(** The Emails and the clock: a list call answers, in some order, the Emails that match; a
    creation is stamped with the time, up to the [resolution] of timestamps (the API server
    cuts them to seconds); an Email stays. *)
Class MailServer {S} (h : environment S) := {
  mails : S → list SentEmail;
  clock : S → Z;
  resolution : Z;
  mail_clock o s : (clock s ≤ clock (h o s).1)%Z;
  mail_now s : (clock s ≤ (h Now s).2 ≤ clock (h Now s).1)%Z;
  mail_list ns labels s :
    match (h (KListEmails ns labels) s).2 with Ok l => l ≡ₚ matching ns labels (mails s) | Err _ => True end;
  mail_create e s :
    match h (KCreateEmail e) s with
    | (s', None) => ∃ t, (clock s - resolution ≤ t ≤ clock s')%Z ∧ mails s' = mails s ++ [mkSent e t]
    | (s', Some _) => mails s' = mails s
    end;
  mail_frame o s : creates_mail o = false → mails (h o s).1 = mails s }.

#[export] Instance fake_mail : MailServer fake.
Proof.
  refine {| mails := c_emails; clock := c_clock; resolution := 0 |}.
  - intros o c. destruct o; simpl; repeat case_match; simpl; lia.
  - intros c. simpl. lia.
  - intros ns labels c. simpl. done.
  - intros e c. simpl. destruct (existsb _ _); [done|]. exists (c_clock c). simpl. split; [lia|done].
  - intros o c Ho. destruct o; simpl in *; try discriminate; try done; repeat case_match; done.
Defined.

(** * The budget *)

(** Every window of the length holds at most [max] of the times. *)
Definition window (len max : Z) (ts : list Z) : Prop :=
  ∀ w, (Z.of_nat (length (filter (λ t, w ≤ t < w + len) ts)) ≤ max)%Z.

Definition trigger_labels (uid by_ : string) : gmap string string := {[ LabelUser := uid; LabelRequestedBy := by_ ]}.

Section Budget.
Context {S : Type} (h : environment S) `{!MailServer h}.

(** When the recovery mails of one user and one trigger were created. *)
Definition sent (ns uid by_ : string) (s : S) : list Z := se_created <$> matching ns (trigger_labels uid by_) (mails s).

Definition within_budget (ns by_ : string) (cooldown maxPerHour : Z) (s : S) : Prop :=
  ∀ uid, ((0 < cooldown)%Z → window (cooldown - resolution) 1 (sent ns uid by_ s)) ∧
         ((0 < maxPerHour)%Z → window (Hour - resolution) maxPerHour (sent ns uid by_ s)).

(** ** What leaves it alone *)

Definition calm (s s' : S) : Prop := mails s' = mails s ∧ (clock s ≤ clock s')%Z.

#[local] Instance calm_preorder : PreOrder calm.
Proof. split; unfold calm; [intros s; split; [done|lia]|]. intros s1 s2 s3 [-> ?] [-> ?]. split; [done|lia]. Qed.

Notation mailless := (λ o, creates_mail o = false).

Lemma run_calm {A} (p : M A) s : only mailless p → calm s (run h p s).1.
Proof. apply run_only; [apply _|]. intros o s' Ho. split; [by apply mail_frame|apply mail_clock]. Qed.

Lemma within_calm ns by_ c m s s' : calm s s' → within_budget ns by_ c m s → within_budget ns by_ c m s'.
Proof. intros [Hm _] Hb. unfold within_budget, sent in *. by rewrite Hm. Qed.

(** ** The check *)

Lemma window_filter ts len (P : Z → Prop) `{!∀ t, Decision (P t)} w :
  (∀ t, (w ≤ t < w + len)%Z → P t) → (length (filter (λ t, w ≤ t < w + len)%Z ts) ≤ length (filter P ts))%nat.
Proof.
  intros HP. induction ts as [|t ts IH]; [done|]. rewrite !filter_cons. repeat case_decide; simpl; try lia. exfalso. auto.
Qed.

Lemma length_filter_fmap {A} (f : A → Z) (P : Z → Prop) `{!∀ t, Decision (P t)} l :
  length (filter P (f <$> l)) = length (filter (λ x, P (f x)) l).
Proof. induction l as [|x l IH]; [done|]. rewrite fmap_cons, !filter_cons. case_decide; simpl; by rewrite IH. Qed.

(** What "not too soon" says about the mails stored. *)
Definition checked_at (now cooldown maxPerHour : Z) (ts : list Z) : Prop :=
  ((0 < cooldown)%Z → Forall (λ t, ¬ (time_sub now t < cooldown)%Z) ts) ∧
  ((0 < maxPerHour)%Z → (Z.of_nat (length (filter (λ t, time_sub now t < Hour) ts)) < maxPerHour)%Z).

Lemma checked_perm now c m ts ts' : ts ≡ₚ ts' → checked_at now c m ts → checked_at now c m ts'.
Proof. intros Hp [H1 H2]. split; [by setoid_rewrite <-Hp|]. intros Hm. specialize (H2 Hm). by rewrite <-Hp. Qed.

(** The loop of [TooSoon] lets pass only what is within the limits. *)
Lemma count_passes now c m l :
  match count_recent now c l 0 with None => true | Some n => bool_decide (0 < m ∧ m ≤ n)%Z end = false →
  checked_at now c m (se_created <$> l).
Proof.
  rewrite count_recent_spec. case_bool_decide as Hcool; [done|]. intros Hcap%bool_decide_eq_false. split.
  - intros Hpos. apply Forall_fmap, not_Exists_Forall; [intros ?; apply _|]. intros Hex. apply Hcool. by split.
  - intros Hpos. rewrite length_filter_fmap. unfold capWindow in Hcap. lia.
Qed.

Lemma run_TooSoon ns uid by_ c m s :
  ∃ s' r, run h (TooSoon ns uid by_ c m) s = (s', Returned r) ∧ calm s s' ∧
    (r = Ok false → ∃ now, (now ≤ clock s')%Z ∧ checked_at now c m (sent ns uid by_ s')).
Proof.
  unfold TooSoon. case_bool_decide as Hoff.
  { eexists _, _. split; [reflexivity|]. split; [reflexivity|]. intros _. exists (clock s). split; [lia|]. split; lia. }
  simpl. pose proof (mail_list ns (trigger_labels uid by_) s) as Hl.
  pose proof (mail_frame (KListEmails ns (trigger_labels uid by_)) s eq_refl) as Hf.
  pose proof (mail_clock (KListEmails ns (trigger_labels uid by_)) s) as Hc.
  change {[LabelUser := uid; LabelRequestedBy := by_]} with (trigger_labels uid by_).
  destruct (h (KListEmails ns (trigger_labels uid by_)) s) as [s1 [l|e]]; simpl in *;
    [|eexists _, _; split; [reflexivity|]; split; [by split|done]].
  pose proof (mail_now s1) as Hn. pose proof (mail_frame Now s1 eq_refl) as Hf1.
  destruct (h Now s1) as [s2 now]. simpl in *. eexists _, _. split; [reflexivity|]. split; [split; [congruence|lia]|].
  intros Hfalse. exists now. split; [lia|]. unfold sent. rewrite Hf1, Hf.
  apply (checked_perm _ _ _ (se_created <$> l)); [by rewrite Hl|]. injection Hfalse as Hfalse. by apply count_passes.
Qed.
(** ** One more mail *)

Lemma has_trigger uid by_ m :
  has_labels (trigger_labels uid by_) m =
    bool_decide (em_labels (se_email m) !! LabelUser = Some uid ∧ em_labels (se_email m) !! LabelRequestedBy = Some by_).
Proof.
  apply eq_iff_eq_true. rewrite bool_decide_eq_true. unfold has_labels. rewrite forallb_forall. split.
  - intros Hall.
    assert (∀ k v, trigger_labels uid by_ !! k = Some v → em_labels (se_email m) !! k = Some v) as Hk.
    { intros k v Hkv. apply (bool_decide_eq_true_1 _ (Hall (k, v) (proj1 (list_elem_of_In _ _) (proj2 (elem_of_map_to_list _ _ _) Hkv)))). }
    split; apply Hk; unfold trigger_labels; [by rewrite lookup_insert_eq|].
    rewrite lookup_insert_ne by done. by rewrite lookup_singleton_eq.
  - intros [Hu Hb] [k v] Hin%list_elem_of_In%elem_of_map_to_list. apply bool_decide_eq_true_2. unfold trigger_labels in Hin.
    apply lookup_insert_Some in Hin as [[<- <-]|[_ Hin]]; [done|]. by apply lookup_singleton_Some in Hin as [<- <-].
Qed.

Lemma window_snoc len max now t ts :
  (0 < len)%Z → (now - resolution ≤ t)%Z → (Z.of_nat (length (filter (λ x, time_sub now x < len) ts)) < max)%Z →
  window (len - resolution) max ts → window (len - resolution) max (ts ++ [t]).
Proof.
  intros Hlen Ht Hcount Hts w. rewrite list.filter_app, length_app. specialize (Hts w).
  rewrite filter_cons, filter_nil. case_decide as Hw; simpl; [|lia].
  assert (length (filter (λ x, w ≤ x < w + (len - resolution))%Z ts) ≤ length (filter (λ x, time_sub now x < len)%Z ts))%nat; [|lia].
  apply window_filter. intros x Hx. unfold time_sub, min_int64. lia.
Qed.

Lemma no_recent now len ts :
  Forall (λ t, ¬ (time_sub now t < len)%Z) ts → length (filter (λ t, time_sub now t < len)%Z ts) = 0%nat.
Proof. induction 1 as [|t ts Ht _ IH]; [done|]. by rewrite filter_cons, decide_False. Qed.

(** From [s] on, at most one mail of the trigger to the user is created. *)
Definition sends (ns uid by_ : string) (s s' : S) : Prop :=
  calm s s' ∨ (clock s ≤ clock s')%Z ∧ ∃ t e, (clock s - resolution ≤ t)%Z ∧ mails s' = mails s ++ [mkSent e t] ∧
    em_namespace e = ns ∧ em_labels e = trigger_labels uid by_.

━━━━━━━━━━━━━━━━

YOUR OBJECTIVE =
Report the number of lines in the listing that include the string "pose"; give nothing but the number.

TASK OUTPUT =
4